---------- RECORDS PROVIDED
(* ===== verification/Field.v ===== *)
(** * Validation errors

    [k8s.io/apimachinery/pkg/util/validation/field], as far as the sources build
    such errors: kind, path and detail; [ToAggregate] turns a list into an error. *)

From S2P Require Import Prelude.

Inductive ErrorType := ErrRequired | ErrInvalid | ErrNotSupported | ErrForbidden | ErrTooMany | ErrInternal | ErrNotFound | ErrDuplicate.
#[global] Instance ErrorType_eq_dec : EqDecision ErrorType.
Proof. solve_decision. Defined.

Definition errorType_string (t : ErrorType) : string :=
  match t with
  | ErrRequired => "Required value"
  | ErrInvalid => "Invalid value"
  | ErrNotSupported => "Unsupported value"
  | ErrForbidden => "Forbidden"
  | ErrTooMany => "Too many"
  | ErrInternal => "Internal error"
  | ErrNotFound => "Not found"
  | ErrDuplicate => "Duplicate value"
  end.

(** A path is its text; the nil path is empty. *)
Abbreviation Path := string (only parsing).
Definition child (p : Path) (names : list string) : Path :=
  foldl (λ p n, if String.eqb p "" then n else p +:+ "." +:+ n) p names.
Definition index (p : Path) (i : nat) : Path := p +:+ "[" +:+ pretty (N.of_nat i) +:+ "]".
Definition key (p : Path) (k : string) : Path := p +:+ "[" +:+ k +:+ "]".

Record FieldError := mkFieldError { fe_type : ErrorType; fe_path : Path; fe_detail : string }.
#[global] Instance FieldError_eq_dec : EqDecision FieldError.
Proof. solve_decision. Defined.

Definition Required (p : Path) (detail : string) : FieldError := mkFieldError ErrRequired p detail.
Definition Invalid (p : Path) (detail : string) : FieldError := mkFieldError ErrInvalid p detail.
Definition NotSupported (p : Path) (value : string) : FieldError := mkFieldError ErrNotSupported p value.
Definition Forbidden (p : Path) (detail : string) : FieldError := mkFieldError ErrForbidden p detail.
Definition NotFound (p : Path) (value : string) : FieldError := mkFieldError ErrNotFound p value.
Definition Duplicate (p : Path) (value : string) : FieldError := mkFieldError ErrDuplicate p value.
Definition TooMany (p : Path) : FieldError := mkFieldError ErrTooMany p "".
Definition InternalError (p : Path) (e : error) : FieldError := mkFieldError ErrInternal p (error_string e).

(** A [*field.Error] as an [error]. *)
Definition field_error (e : FieldError) : error :=
  ErrNew (fe_path e +:+ ": " +:+ errorType_string (fe_type e) +:+ ": " +:+ fe_detail e).

(** The list without repeated messages; nil for an empty one. *)
Fixpoint unique_messages (seen : list string) (errs : list error) : list error :=
  match errs with
  | [] => []
  | e :: rest =>
      if existsb (String.eqb (error_string e)) seen then unique_messages seen rest
      else e :: unique_messages (error_string e :: seen) rest
  end.
Definition ToAggregate (errs : list FieldError) : option error :=
  match errs with
  | [] => None
  | _ => Some (ErrAggregate (unique_messages [] (map field_error errs)))
  end.

(** [if cond { allErrs = append(allErrs, err) }] and the append of an optional error. *)
Definition err_if (b : bool) (e : FieldError) : list FieldError := if b then [e] else [].
Definition err_opt (e : option FieldError) : list FieldError := match e with Some e => [e] | None => [] end.

Lemma err_if_nil b e : err_if b e = [] ↔ b = false.
Proof. by destruct b. Qed.
Lemma err_opt_nil e : err_opt e = [] ↔ e = None.
Proof. by destruct e. Qed.
Lemma ToAggregate_None errs : ToAggregate errs = None ↔ errs = [].
Proof. by destruct errs. Qed.
(* ===== verification/ClusterDefaulting.v ===== *)
(** * Defaulting of clusters

    [DefaultSeed] of [pkg/controller/operator/defaults/defaults.go],
    [pkg/defaulting/cluster.go], and the mutating admission webhook for clusters,
    [pkg/webhook/cluster/mutation/mutation.go]. *)

From S2P Require Import Prelude Kube Semver Net CloudApi ClusterApi Field VersionManager.

(** ** Libraries *)

(** [mergo.Merge] for the two types it is used with, [resource.Quantity], and the
    parser of image references (whether one has a tag). *)
Class DefaultingLibs := {
  mergeSpec : ClusterSpec → ClusterSpec → outcome ClusterSpec;
  mergeComponents : ComponentSettings → ComponentSettings → outcome ComponentSettings;
  quantity_IsZero : Quantity → bool;
  ParseQuantity : string → outcome Quantity;
  reference_Parse : string → outcome bool;
}.

(** The methods of [provider.CloudProvider] that admission calls. *)
Record CloudProvider (W : Type) := mkCloudProvider {
  cp_DefaultCloudSpec : CloudSpec → M W CloudSpec;
  cp_ValidateCloudSpec : CloudSpec → M W unit;
  cp_ValidateCloudSpecUpdate : CloudSpec → CloudSpec → M W unit;
}.
Arguments cp_DefaultCloudSpec {W}.
Arguments cp_ValidateCloudSpec {W}.
Arguments cp_ValidateCloudSpecUpdate {W}.

(** ** Configuration *)

Record UserClusterConfiguration := mkUserClusterConfiguration {
  uc_nodePortRange : string;
  uc_disableAPIServerEndpointReconciling : bool;
  uc_etcdVolumeSize : string;
  uc_apiserverReplicas : option Z;
}.
Record KubermaticConfiguration := mkKubermaticConfiguration {
  kc_exposeStrategy : string;
  kc_userCluster : UserClusterConfiguration;
  kc_versions : KubermaticVersioningConfiguration;
}.

Record ClusterTemplateSSHKey := mkClusterTemplateSSHKey { tsk_id : string; tsk_name : string }.
Record ClusterTemplate := mkClusterTemplate {
  tpl_meta : ObjectMeta;
  tpl_clusterLabels : gmap string string;
  tpl_inheritedClusterLabels : gmap string string;
  tpl_credential : string;
  tpl_userSSHKeys : list ClusterTemplateSSHKey;
  tpl_spec : ClusterSpec;
}.
#[global] Program Instance ClusterTemplate_object : Object ClusterTemplate := {|
  obj_meta := tpl_meta;
  set_meta m t := mkClusterTemplate m (tpl_clusterLabels t) (tpl_inheritedClusterLabels t) (tpl_credential t)
    (tpl_userSSHKeys t) (tpl_spec t);
|}.
Next Obligation. done. Qed.

Definition SeedTemplateScope : string := "seed".
Definition ApiserverNetworkPolicy : string := "apiserverNetworkPolicy".
Definition DefaultControllerManagerReplicas : Z := 1.
Definition DefaultSchedulerReplicas : Z := 1.
Definition DefaultEtcdClusterSize : Z := 3.
Definition DefaultEnvoyDockerRepository : string := "docker.io/envoyproxy/envoy-alpine".
Definition DefaultNodeportProxyDockerRepository : string := "quay.io/kubermatic/nodeport-proxy".
Definition ResourceCPU : string := "cpu".
Definition ResourceMemory : string := "memory".

Definition resource_list (cpu memory : string) : ResourceList :=
  Some (list_to_map [(ResourceCPU, cpu); (ResourceMemory, memory)]).
Definition DefaultNodeportProxyEnvoyResources : ResourceRequirements :=
  mkResourceRequirements (resource_list "1" "128Mi") (resource_list "50m" "32Mi").
Definition DefaultNodeportProxyEnvoyManagerResources : ResourceRequirements :=
  mkResourceRequirements (resource_list "150m" "48Mi") (resource_list "50m" "32Mi").
Definition DefaultNodeportProxyUpdaterResources : ResourceRequirements :=
  mkResourceRequirements (resource_list "150m" "32Mi") (resource_list "50m" "32Mi").
Definition DefaultNodeportProxyServiceAnnotations : gmap string string :=
  list_to_map [("service.beta.kubernetes.io/aws-load-balancer-type", "nlb");
               ("service.beta.kubernetes.io/aws-load-balancer-connection-idle-timeout", "3600")].

Definition IPVSProxyMode : string := "ipvs".
Definition IPTablesProxyMode : string := "iptables".
Definition EBPFProxyMode : string := "ebpf".
Definition DefaultNodeLocalDNSCacheEnabled : bool := true.
Definition DefaultClusterPodsCIDRIPv4 : string := "172.25.0.0/16".
Definition DefaultClusterPodsCIDRIPv4KubeVirt : string := "172.26.0.0/16".
Definition DefaultClusterPodsCIDRIPv6 : string := "fd01::/48".
Definition DefaultClusterServicesCIDRIPv4 : string := "10.240.16.0/20".
Definition DefaultClusterServicesCIDRIPv4KubeVirt : string := "10.241.0.0/20".
Definition DefaultClusterServicesCIDRIPv6 : string := "fd02::/120".
Definition DefaultNodeCIDRMaskSizeIPv4 : Z := 24.
Definition DefaultNodeCIDRMaskSizeIPv6 : Z := 64.

Definition GetDefaultPodCIDRIPv4 (provider : string) : string :=
  if String.eqb provider KubevirtCloudProvider then DefaultClusterPodsCIDRIPv4KubeVirt else DefaultClusterPodsCIDRIPv4.
Definition GetDefaultServicesCIDRIPv4 (provider : string) : string :=
  if String.eqb provider KubevirtCloudProvider then DefaultClusterServicesCIDRIPv4KubeVirt
  else DefaultClusterServicesCIDRIPv4.
Definition GetDefaultProxyMode (provider : string) : string :=
  if String.eqb provider HetznerCloudProvider then IPTablesProxyMode else IPVSProxyMode.

(** ** [DefaultSeed] *)

Section defaulting.
Context `{DefaultingLibs}.

Definition defaultDockerRepo (repo defaultRepo : string) : outcome string :=
  if String.eqb repo "" then Ok defaultRepo else
  tagged ← outcome_wrap "invalid docker repository" (reference_Parse repo);
  if (tagged : bool) then Err (ErrNew "it is not allowed to specify an image tag for the repository") else Ok repo.

Definition default_quantity (defaults : gmap string Quantity) (l : gmap string Quantity) (name : string)
    : gmap string Quantity :=
  if match l !! name with Some q => negb (quantity_IsZero q) | None => false end then l
  else match defaults !! name with Some q => <[name := q]> l | None => <[name := "0"]> l end.
Definition defaultResourceList (l defaults : ResourceList) : ResourceList :=
  match l with
  | None => defaults
  | Some l => Some (foldl (default_quantity (default ∅ defaults)) l [ResourceMemory; ResourceCPU])
  end.
Definition defaultResources (settings defaults : ResourceRequirements) : ResourceRequirements :=
  mkResourceRequirements (defaultResourceList (rr_limits settings) (rr_limits defaults))
    (defaultResourceList (rr_requests settings) (rr_requests defaults)).

Definition or_default {A} (x y : option A) : option A := match x with Some _ => x | None => y end.
Definition or_string (x y : string) : string := if String.eqb x "" then y else x.

Definition set_replicas (r : option Z) (d : DeploymentSettings) : DeploymentSettings :=
  mkDeploymentSettings r (dp_resources d) (dp_tolerations d).
Definition set_controllerReplicas (r : option Z) (c : ControllerSettings) : ControllerSettings :=
  mkControllerSettings (set_replicas r (ct_deployment c)) (ct_leaderElection c).

(** The component settings that a seed inherits from the configuration. *)
Definition defaultComponentSettings (settings : ComponentSettings) (config : KubermaticConfiguration)
    : outcome ComponentSettings :=
  let uc := kc_userCluster config in
  let a := cmp_apiserver settings in
  let apiserver := mkAPIServerSettings
    (set_replicas (or_default (dp_replicas (as_deployment a)) (uc_apiserverReplicas uc)) (as_deployment a))
    (match as_endpointReconcilingDisabled a with
     | None => if uc_disableAPIServerEndpointReconciling uc then Some true else None
     | d => d
     end)
    (or_string (as_nodePortRange a) (uc_nodePortRange uc)) in
  let controllerManager := cmp_controllerManager settings in
  let scheduler := cmp_scheduler settings in
  let etcd := cmp_etcd settings in
  diskSize ← match es_diskSize etcd with
             | Some d => Ok d
             | None => outcome_wrap "failed to parse spec.userCluster.etcdVolumeSize" (ParseQuantity (uc_etcdVolumeSize uc))
             end;
  Ok (mkComponentSettings apiserver
    (set_controllerReplicas (or_default (dp_replicas (ct_deployment controllerManager))
       (Some DefaultControllerManagerReplicas)) controllerManager)
    (set_controllerReplicas (or_default (dp_replicas (ct_deployment scheduler))
       (Some DefaultSchedulerReplicas)) scheduler)
    (mkEtcdStatefulSetSettings (or_default (es_clusterSize etcd) (Some DefaultEtcdClusterSize)) (es_storageClass etcd)
       (Some diskSize) (es_resources etcd) (es_tolerations etcd))
    (cmp_prometheus settings) (cmp_nodePortProxyEnvoy settings) (cmp_konnectivityProxy settings)).

Definition defaultProxyComponent (c : NodeportProxyComponent) (repo : string) (resources : ResourceRequirements)
    : NodeportProxyComponent :=
  mkNodeportProxyComponent repo (defaultResources (np_resources c) resources).

Definition DefaultSeed (seed : Seed) (config : KubermaticConfiguration) : outcome Seed :=
  let np := seed_nodeportProxy seed in
  envoyRepo ← defaultDockerRepo (np_dockerRepository (npc_envoy np)) DefaultEnvoyDockerRepository;
  managerRepo ← defaultDockerRepo (np_dockerRepository (npc_envoyManager np)) DefaultNodeportProxyDockerRepository;
  updaterRepo ← defaultDockerRepo (np_dockerRepository (npc_updater np)) DefaultNodeportProxyDockerRepository;
  let lb := npc_loadBalancerService np in
  let annotations := if bool_decide (lb_annotations lb = ∅) then DefaultNodeportProxyServiceAnnotations
                     else lb_annotations lb in
  let np := mkNodeportProxyConfig (npc_disable np) (npc_annotations np)
    (defaultProxyComponent (npc_envoy np) envoyRepo DefaultNodeportProxyEnvoyResources)
    (mkEnvoyLoadBalancerService annotations (lb_sourceRanges lb))
    (defaultProxyComponent (npc_envoyManager np) managerRepo DefaultNodeportProxyEnvoyManagerResources)
    (defaultProxyComponent (npc_updater np) updaterRepo DefaultNodeportProxyUpdaterResources) in
  settings ← defaultComponentSettings (seed_defaultComponentSettings seed) config;
  Ok (mkSeed (seed_name seed) (seed_namespace seed) (seed_etcdBackupRestore seed) (seed_datacenters seed) np
        (or_string (seed_exposeStrategy seed) (kc_exposeStrategy config)) settings
        (seed_defaultClusterTemplate seed) (seed_metering seed) (seed_rest seed)).

(** ** [DefaultClusterNetwork] *)

Definition is_nil {A} (l : list A) : bool := match l with [] => true | _ :: _ => false end.

Definition DefaultClusterNetwork `{KubeNet} (n : ClusterNetworkingConfig) (provider : string) : ClusterNetworkingConfig :=
  let ipFamily := if String.eqb (cn_ipFamily n) ""
                  then if Nat.ltb (length (nr_CIDRBlocks (cn_pods n))) 2 then IPFamilyIPv4 else IPFamilyDualStack
                  else cn_ipFamily n in
  let dual := String.eqb ipFamily IPFamilyDualStack in
  let pods := if is_nil (nr_CIDRBlocks (cn_pods n))
              then mkNetworkRanges (GetDefaultPodCIDRIPv4 provider :: if dual then [DefaultClusterPodsCIDRIPv6] else [])
              else cn_pods n in
  let services := if is_nil (nr_CIDRBlocks (cn_services n))
                  then mkNetworkRanges (GetDefaultServicesCIDRIPv4 provider ::
                         if dual then [DefaultClusterServicesCIDRIPv6] else [])
                  else cn_services n in
  let maskIPv4 := match cn_nodeCIDRMaskSizeIPv4 n with
                  | None => if HasIPv4CIDR pods then Some DefaultNodeCIDRMaskSizeIPv4 else None
                  | m => m
                  end in
  let maskIPv6 := match cn_nodeCIDRMaskSizeIPv6 n with
                  | None => if HasIPv6CIDR pods then Some DefaultNodeCIDRMaskSizeIPv6 else None
                  | m => m
                  end in
  let proxyMode := or_string (cn_proxyMode n) (GetDefaultProxyMode provider) in
  let ipvs := if String.eqb proxyMode IPVSProxyMode
              then let c := default (mkIPVSConfiguration None) (cn_ipvs n) in
                   Some (mkIPVSConfiguration (or_default (iv_strictArp c) (Some true)))
              else cn_ipvs n in
  mkClusterNetworkingConfig ipFamily services pods maskIPv4 maskIPv6 (or_string (cn_dnsDomain n) "cluster.local")
    proxyMode ipvs (or_default (cn_nodeLocalDNSCacheEnabled n) (Some DefaultNodeLocalDNSCacheEnabled))
    (cn_coreDNSReplicas n) (cn_konnectivityEnabled n).

Definition DatacenterForClusterSpec (spec : ClusterSpec) (seed : Seed) : FieldError + Datacenter :=
  let datacenterName := cd_datacenterName (sp_cloud spec) in
  if String.eqb datacenterName "" then inl (Required "spec.cloud.dc" "no datacenter name specified")
  else match seed_datacenters seed !! datacenterName with
       | Some dc => inr dc
       | None => inl (Invalid "spec.cloud.dc" "invalid datacenter name")
       end.

Definition set_providerName (n : string) (c : CloudSpec) : CloudSpec :=
  mkCloudSpec (cd_datacenterName c) n (cd_fake c) (cd_digitalocean c) (cd_bringYourOwn c) (cd_aws c) (cd_azure c)
    (cd_openstack c) (cd_packet c) (cd_hetzner c) (cd_vsphere c) (cd_gcp c) (cd_kubevirt c) (cd_alibaba c)
    (cd_anexia c) (cd_nutanix c) (cd_vmwareCloudDirector c).

Definition defaultCNI (cni : option CNIPluginSettings) : CNIPluginSettings :=
  match cni with
  | None => mkCNIPluginSettings CNIPluginTypeCanal (GetDefaultCNIPluginVersion CNIPluginTypeCanal)
  | Some c => if String.eqb (cni_version c) "" then mkCNIPluginSettings (cni_type c) (GetDefaultCNIPluginVersion (cni_type c))
              else c
  end.

(** What [DefaultClusterSpec] does after its calls to libraries and the cloud
    provider. *)
Definition defaultSpecFields `{KubeNet} (spec : ClusterSpec) (seed : Seed) : outcome ClusterSpec :=
  let spec := set_exposeStrategy (or_string (sp_exposeStrategy spec) (seed_exposeStrategy seed)) spec in
  match DatacenterForClusterSpec spec seed with
  | inl e => Err (field_error e)
  | inr datacenter =>
      let spec := if ds_enforceAuditLogging (dc_spec datacenter)
                  then set_auditLogging (Some (mkAuditLoggingSettings true "")) spec else spec in
      let spec := if ds_enforcePodSecurityPolicy (dc_spec datacenter) then set_usePodSecurityPolicy true spec else spec in
      providerName ← outcome_wrap "failed to determine cloud provider" (ClusterCloudProviderName (sp_cloud spec));
      let spec := set_cloud (set_providerName providerName (sp_cloud spec)) spec in
      let spec := set_cniPlugin (Some (defaultCNI (sp_cniPlugin spec))) spec in
      let spec := set_clusterNetwork (DefaultClusterNetwork (sp_clusterNetwork spec) providerName) spec in
      Ok (if is_some (cd_anexia (sp_cloud spec)) || is_some (cd_kubevirt (sp_cloud spec))
          then set_features (<[ClusterFeatureExternalCloudProvider := true]> (sp_features spec)) spec else spec)
  end.

Definition DefaultClusterSpec `{KubeNet} {W} (spec : ClusterSpec) (template : option ClusterTemplate) (seed : Seed)
    (config : option KubermaticConfiguration) (cloudProvider : option (CloudProvider W)) : M W ClusterSpec :=
  seed ← match config with
         | Some config => wrap "failed to apply default values to Seed" (lift (DefaultSeed seed config))
         | None => mret seed
         end;
  spec ← match template with
         | Some template => wrap "failed to apply defaulting template to Cluster spec" (lift (mergeSpec spec (tpl_spec template)))
         | None => mret spec
         end;
  components ← wrap "failed to apply defaulting template to Cluster spec"
                 (lift (mergeComponents (sp_componentsOverride spec) (seed_defaultComponentSettings seed)));
  let spec := set_componentsOverride components spec in
  cloud ← match cloudProvider with
          | Some p => wrap "failed to default cloud spec" (cp_DefaultCloudSpec p (sp_cloud spec))
          | None => mret (sp_cloud spec)
          end;
  lift (defaultSpecFields (set_cloud cloud spec) seed).

Definition GetDefaultingClusterTemplate {W} (templates : Client W ClusterTemplate) (seed : Seed)
    : M W (option ClusterTemplate) :=
  if String.eqb (seed_defaultClusterTemplate seed) "" then mret None else
  tpl ← wrap "failed to get ClusterTemplate"
          (c_get templates (mkKey (seed_namespace seed) (seed_defaultClusterTemplate seed)));
  if negb (String.eqb (map_str (om_labels (tpl_meta tpl)) "scope") SeedTemplateScope)
  then throw (ErrNew "invalid scope of default cluster template") else mret (Some tpl).
End defaulting.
--------------------
All lines above between those holding "proxyMode ipvs (or_default" and "let datacenterName := cd_datacenterName", inclusive, must be set down unchanged, and no other line may be included.

* _EXERCISE RESULT_:
    proxyMode ipvs (or_default (cn_nodeLocalDNSCacheEnabled n) (Some DefaultNodeLocalDNSCacheEnabled))
    (cn_coreDNSReplicas n) (cn_konnectivityEnabled n).

Definition DatacenterForClusterSpec (spec : ClusterSpec) (seed : Seed) : FieldError + Datacenter :=
  let datacenterName := cd_datacenterName (sp_cloud spec) in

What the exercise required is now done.